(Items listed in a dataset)

▬▬▬▬▬▬▬▬▬▬

(** * Ecosystem sustainability solver: simulator and subset enumerator

    Shallow embedding of [solve_ecosystem.py].

    Numbers.  The program computes with Python floats.  The simulator is
    given twice.  In the first reading a float is an exact rational ([Q]):
    comparisons, [abs], [min], [max], [+], [-], [*] and [/] are the exact
    ones, so rounding, infinities and NaN are outside it; equality of
    reserves is [Qeq] ([==]).  Module [Binary64] is the same code over IEEE
    754 doubles with their rounded operations; what depends on rounding is
    stated there.

    Dictionaries.  [sp_map] is an insertion-ordered dict, kept as an
    association list (its order decides the order of the combinations);
    the working dicts [cp] and [cn] are finite maps.

    Loops.  Both [while] loops take fuel; [None] is "fuel exhausted".  In
    the exact reading a feeding is a single pass, [simulate_set_fuel_total]
    shows that [S (length animals)] is always enough, and [simulate_set]
    runs with that much.  In [Binary64] a feeding may take further passes,
    and the two loops have their own fuel. *)

From Stdlib Require Import QArith Qabs Qminmax Lqa Factorial Floats.
From stdpp Require Import base gmap strings list.

Local Open Scope Q_scope.

(** ** Data model *)

Record Species := {
  name : string;
  typ : string;        (* "Producer" or "Animal" *)
  cp0 : Q;
  cn0 : Q;
  foods : list string  (* species names it can eat *)
}.

(** [Dict[str, Species]], in insertion order. *)
Definition SpMap := list (string * Species).

Fixpoint sp_lookup (sp_map : SpMap) (k : string) : option Species :=
  match sp_map with
  | [] => None
  | (k', s) :: rest => if String.eqb k' k then Some s else sp_lookup rest k
  end.

Definition sp_values (sp_map : SpMap) : list Species := map snd sp_map.

Inductive exn :=
| KeyError
| ValueError_producers (found : nat)
| ValueError_animals (found : nat)
| ValueError_negative_r.

(** [d.get(k, 0.0)]; also [d[k]] where the key is known to be present. *)
Definition get (d : gmap string Q) (k : string) : Q := default 0 (d !! k).

(** [{s: sp_map[s].field for s in keys}]; [None] is the [KeyError] of
    [sp_map[s]]. *)
Fixpoint dict_of (sp_map : SpMap) (field : Species -> Q) (keys : list string)
  : option (gmap string Q) :=
  match keys with
  | [] => Some ∅
  | s :: rest =>
      match sp_lookup sp_map s, dict_of sp_map field rest with
      | Some sp, Some d => Some (<[s := field sp]> d)
      | _, _ => None
      end
  end.

(** ** The simulator *)

(** The reserves, with the history of the assignments [cp[f] -= take_each]
    made so far (the history is ghost state: the program keeps only [cp]). *)
Record pool := {
  cp : gmap string Q;
  writes : list (string * Q)
}.
(** [x * y] on one sample. *)
Definition fmul (rnd : Rounding) (x y : Sample) : Sample :=
  match x, y with
  | NaN, _ => NaN
  | _, NaN => NaN
  | Num a, Num b => rnd (a * b)%Q
  | PosInf, Num b => inf_times true b
  | Num a, PosInf => inf_times true a
  | NegInf, Num b => inf_times false b
  | Num a, NegInf => inf_times false a
  | PosInf, PosInf => PosInf
  | NegInf, NegInf => PosInf
  | PosInf, NegInf => NegInf
  | NegInf, PosInf => NegInf
  end.

Definition qmax (x y : Q) : Q := if Qle_bool x y then y else x.
Definition qmin (x y : Q) : Q := if Qle_bool x y then x else y.

(** [np.maximum(x, y)]: not-a-number propagates. *)
Definition fmax (x y : Sample) : Sample :=
  match x, y with
  | NaN, _ => NaN
  | _, NaN => NaN
  | PosInf, _ => PosInf
  | _, PosInf => PosInf
  | NegInf, z => z
  | z, NegInf => z
  | Num a, Num b => Num (qmax a b)
  end.

(** [np.minimum(x, y)]: not-a-number propagates. *)
Definition fmin (x y : Sample) : Sample :=
  match x, y with
  | NaN, _ => NaN
  | _, NaN => NaN
  | NegInf, _ => NegInf
  | _, NegInf => NegInf
  | PosInf, z => z
  | z, PosInf => z
  | Num a, Num b => Num (qmin a b)
  end.

(** [np.clip(x, lo, hi)], that is [minimum(maximum(x, lo), hi)]. *)
Definition clip (x : Sample) (lo hi : Q) : Sample :=
  fmin (fmax x (Num lo)) (Num hi).

(** Rounding towards zero, the conversion of a real to an integer. *)
Definition truncate (x : Q) : Z :=
  if Qle_bool 0 x then Qfloor x else Qceiling x.

(** A two's complement 16-bit integer holding [z] modulo 2^16. *)
Definition wrap16 (z : Z) : Z := (z + 32768) mod 65536 - 32768.

(** [x.astype(np.int16)] on one sample.  The conversion of an infinity or
    of not-a-number is invalid and has no specified result: [None]. *)
Definition astype_int16 (x : Sample) : option Z :=
  match x with
  | Num q => Some (wrap16 (truncate q))
  | PosInf | NegInf | NaN => None
  end.

(** [np.clip(audio_data * audio_boost, -1.0, 1.0)] on one sample. *)
Definition boost_clip (rnd : Rounding) (audio_boost x : Sample) : Sample :=
  clip (fmul rnd x audio_boost) (-1) 1.

(** [(audio_data * 32767)] on one sample, before the conversion. *)
Definition scaled (rnd : Rounding) (audio_boost x : Sample) : Sample :=
  fmul rnd (boost_clip rnd audio_boost x) (Num 32767).

(** The two statements on one sample. *)
Definition quantise (rnd : Rounding) (audio_boost x : Sample) : option Z :=
  astype_int16 (scaled rnd audio_boost x).





(** The rounding of a format that holds every rational. *)
Definition exact : Rounding := fun x => Num x.

End Audio.

(** ** More of Python's strings *)

Module PyMore.

(** An index of a slice, clamped to the string as Python does. *)
Definition clamp (i : Z) (n : Z) : Z :=
  if i <? 0 then Z.max (n + i) 0 else Z.min i n.

(** The slice [s[a:b]]. *)
Definition slice (a b : Z) (s : str) : str :=
  let lo := clamp a (len s) in
  let hi := clamp b (len s) in
  if lo <? hi then take (Z.to_nat (hi - lo)) (drop (Z.to_nat lo) s) else [].

(** [s.endswith(p)] *)
Definition ends_with (p s : str) : bool := starts_with (reverse p) (reverse s).

(** [a == b] on strings. *)
Definition str_eq (a b : str) : bool := bool_decide (a = b :> list ascii).

End PyMore.

Import PyMore.

(** ** live_translate_old.py *)

Module TranslateOld.

Import Translate.

(** The keys of [state] that change, [text_buffer] being
    [state["text_buffer"]["value"]], and the text of the label. *)
Record State : Type := mkState {
  config : Config;
  running : bool;
  transcript_queue : Queue str;
  text_buffer : str;
  label : str
}.

Definition set_running (b : bool) (s : State) : State :=
  mkState (config s) b (transcript_queue s) (text_buffer s) (label s).

Definition set_transcript_queue (q : Queue str) (s : State) : State :=
  mkState (config s) (running s) q (text_buffer s) (label s).

Definition init_state (cfg : Config) : State := mkState cfg true new [] [].

(** Control points of [capture_audio_loop], as in live_translate.py: the
    loop head, the recording with the rest of the body, and the return. *)
Inductive Pc : Type := Head | AtRecord | Exited.

(** One step of [capture_audio_loop]; here the translator is called by the
    capture thread, inside its [try]. *)
Definition capture_step (translator : Translator) (o : Outcome Recognized)
    (s : State) (pc : Pc) : option (State * Pc) :=
  match pc with
  | Head => if running s then Some (s, AtRecord) else Some (s, Exited)
  | AtRecord =>
      match o with
      | Raises => Some (set_running false s, Exited)
      | Returns (FinalResult raw) =>
          let text := strip raw in
          if truthy text then
            match translator text with
            | Raises => Some (set_running false s, Exited)
            | Returns translated =>
                match put translated (transcript_queue s) with
                | None => None
                | Some q => Some (set_transcript_queue q s, Head)
                end
            end
          else Some (s, Head)
      | Returns (PartialResult raw) =>
          let text := strip raw in
          if truthy text then
            match translator text with
            | Raises => Some (set_running false s, Exited)
            | Returns translated =>
                match put (translated ++ dots) (transcript_queue s) with
                | None => None
                | Some q => Some (set_transcript_queue q s, Head)
                end
            end
          else Some (s, Head)
      end
  | Exited => None
  end.

(** One call of [update_gui], up to the label update. *)
Definition update_gui (s : State) : State :=
  if empty (transcript_queue s) then s
  else
    match get (transcript_queue s) with
    | None => s
    | Some (new_text, q) =>
        let '(buffer, display_text) :=
          if ends_with dots new_text
          then (text_buffer s, text_buffer s ++ sep ++ new_text)
          else (text_buffer s ++ sep ++ new_text,
                text_buffer s ++ sep ++ new_text) in
        let max_len := max_buffer_length (config s) in
        if len display_text >? max_len then
          mkState (config s) (running s) q
                  (last_chars max_len buffer) (last_chars max_len display_text)
        else
          mkState (config s) (running s) q buffer display_text
    end.

End TranslateOld.

(** ** live_caption/test-deepseek.py *)

Module Deepseek.

(** What the recognizer answers for one frame, as the serialized text that
    [Result()] or [PartialResult()] returns. *)
Inductive Answer : Type :=
| ResultJson (s : str)
| PartialJson (s : str).

(** What [capture_audio] puts on the queue for one answer. *)
Definition capture_item (a : Answer) : option str :=
  match a with
  | ResultJson s =>
      let result := slice 18 (-3) s in
      if truthy result then Some result else None
  | PartialJson s =>
      let partial := slice 17 (-3) s in
      if truthy partial then Some partial else None
  end.

Record Gui : Type := mkGui { transcript_queue : Queue str; label : str }.

(** The [while] loop of [update_gui] over the items found in the queue. *)
Fixpoint show_all (its : list str) (label : str) : str :=
  match its with
  | [] => label
  | text :: rest => show_all rest text
  end.

Definition update_gui (g : Gui) : Gui :=
  mkGui (mkQueue (maxsize (transcript_queue g)) [])
        (show_all (items (transcript_queue g)) (label g)).

End Deepseek.

(** ** test/live_caption/live_caption_gen.py *)

Module Gen.

(** [transcribe_chunk], given the texts of the segments. *)
Definition transcribe_chunk (segments : list str) : str :=
  strip (fold_left (fun transcription text => transcription ++ text ++ sep)
                   segments []).

End Gen.

(** ** setup_translator_auto: the package index *)

Module Setup.

Import Translate.

(** An installed language; a member of [translations_to] is [Some c] when it
    has an attribute [code] with value [c]. *)
Record Language : Type :=
  mkLanguage { code : str; translations_to : list (option str) }.

Record Package : Type := mkPackage { from_code : str; to_code : str }.

Definition has_code (to : str) (t : option str) : bool :=
  match t with Some c => str_eq c to | None => false end.

(** [already_installed] of live_translate.py: the nested [any]. *)
Definition already_installed (from to : str) (installed : list Language) : bool :=
  existsb (fun lang =>
             str_eq (code lang) from
             && existsb (has_code to) (translations_to lang))
          installed.

(** [valid_translations] of live_translate_old.py. *)
Definition valid_translations (lang : Language) : list str :=
  omap id (translations_to lang).

(** The inner [for] of live_translate_old.py, with its [break]. *)
Fixpoint scan_translations (to : str) (ts : list str) (flag : bool) : bool :=
  match ts with
  | [] => flag
  | t :: rest => if str_eq t to then true else scan_translations to rest flag
  end.

(** The outer [for] of live_translate_old.py, with its [break]. *)
Fixpoint scan_languages (from to : str) (langs : list Language) (flag : bool)
    : bool :=
  match langs with
  | [] => flag
  | lang :: rest =>
      if str_eq (code lang) from then
        let flag := scan_translations to (valid_translations lang) flag in
        if flag then flag else scan_languages from to rest flag
      else scan_languages from to rest flag
  end.

Definition already_installed_old (from to : str) (installed : list Language)
    : bool :=
  scan_languages from to installed false.

(** [next(p for p in available if ...)]; [None] is [StopIteration]. *)
Definition find_package (from to : str) (available : list Package)
    : option Package :=
  List.find (fun p => str_eq (from_code p) from && str_eq (to_code p) to)
            available.

(** [setup_translator_auto] on a package index; the download and the
    installation are assumed to succeed. *)
Definition setup (from to : str) (installed : list Language)
    (available : list Package) (argos : Translator) : Translator :=
  setup_translator_auto
    (already_installed from to installed)
    (match find_package from to available with Some _ => true | None => false end)
    argos.

End Setup.

(** ** setup_gui: the placement of the window *)

Module Window.

Record Geometry : Type := mkGeometry { width : Z; height : Z; x_pos : Z; y_pos : Z }.

(** The geometry that [setup_gui] (and [setup_window] of the caption
    variants) requests; [//] is the floor division. *)
Definition placement (screen_w screen_h default_w default_h : Z) : Geometry :=
  mkGeometry default_w default_h
             (screen_w / 2 - default_w / 2)
             (screen_h - default_h - 20).

End Window.

(** ** Observing a run of live_translate.py *)

Module Observe.

Import Translate Threads.

(** What a step adds to the list of events that the capture thread has put
    on [recognized_queue]. *)
Definition captured_by (a : Action) (p : Pipeline) : list RecognizedItem :=
  match a, capture_pc p with
  | ACapture (Returns r), CapRecord =>
      match capture_event r with Some item => [item] | None => [] end
  | _, _ => []
  end.

(** What a step hands to the display: the items that [update_gui] takes
    from [translated_queue]. *)
Definition shown_by (a : Action) (p : Pipeline) : list TranslatedItem :=
  match a, main_pc p with
  | ATick, MainLoop => if timer p then items (translated_queue (st p)) else []
  | AMain, MainStart => items (translated_queue (st p))
  | _, _ => []
  end.

(** A schedule run from left to right, with the events captured and the
    items shown along the way. *)
Fixpoint run_log (translator : Translator) (acts : list Action) (p : Pipeline)
    (captured : list RecognizedItem) (shown : list TranslatedItem)
    : option (Pipeline * list RecognizedItem * list TranslatedItem) :=
  match acts with
  | [] => Some (p, captured, shown)
  | a :: rest =>
      match step translator a p with
      | None => None
      | Some p' =>
          run_log translator rest p'
                  (captured ++ captured_by a p) (shown ++ shown_by a p)
      end
  end.

(** The item that [translate_loop] makes of a recognized item when the
    translator computes [f]. *)
Definition translated_by (f : str -> str) (item : RecognizedItem) : TranslatedItem :=
  mkTranslated item (f (text item)).

(** The schedule on which the window is closed and everything ends, from a
    state in which [main] is at [pc]; the capture thread gets silence. *)
Definition closing (pc : MainPc) : list Action :=
  match pc with
  | MainStart => [AMain; AClose; AMain]
  | MainLoop => [AClose; AMain]
  | MainFinally => [AMain]
  | _ => []
  end.

End Observe.

(** ** Successive calls of update_gui in the caption variants *)

Module CaptionsRun.

(** What the items without the marker add to [text_buffer] of
    live_captions.py. *)
Fixpoint committed (xs : list str) : str :=
  match xs with
  | [] => []
  | x :: rest => (if contains dots x then [] else sep ++ x) ++ committed rest
  end.

(** [n] calls of [update_gui] of live_captions.py, one per timer tick. *)
Definition calls (max_length : Z) (n : nat) (g : Captions.Gui) : Captions.Gui :=
  Nat.iter n (Captions.update_gui max_length) g.

(** [n] calls of [update_gui] of live_translate_old.py. *)
Definition old_calls (n : nat) (s : TranslateOld.State) : TranslateOld.State :=
  Nat.iter n TranslateOld.update_gui s.

End CaptionsRun.

(** * Properties *)

(** ** Strings *)

Section StringFacts.

Implicit Types s t : str.

Lemma len_app s t : len (s ++ t) = len s + len t.
Proof. unfold len. rewrite length_app. lia. Qed.

Lemma len_nonneg s : 0 <= len s.
Proof. unfold len. lia. Qed.

Lemma lstrip_length s : (length (lstrip s) <= length s)%nat.
Proof.
  induction s as [|c r IH]; simpl; [lia|].
  destruct (is_space c); simpl; lia.
Qed.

▬▬▬▬▬▬▬▬▬▬

Work to complete
The number of lines in the data that hold "qmax" is all that should be given.

Problem solution
2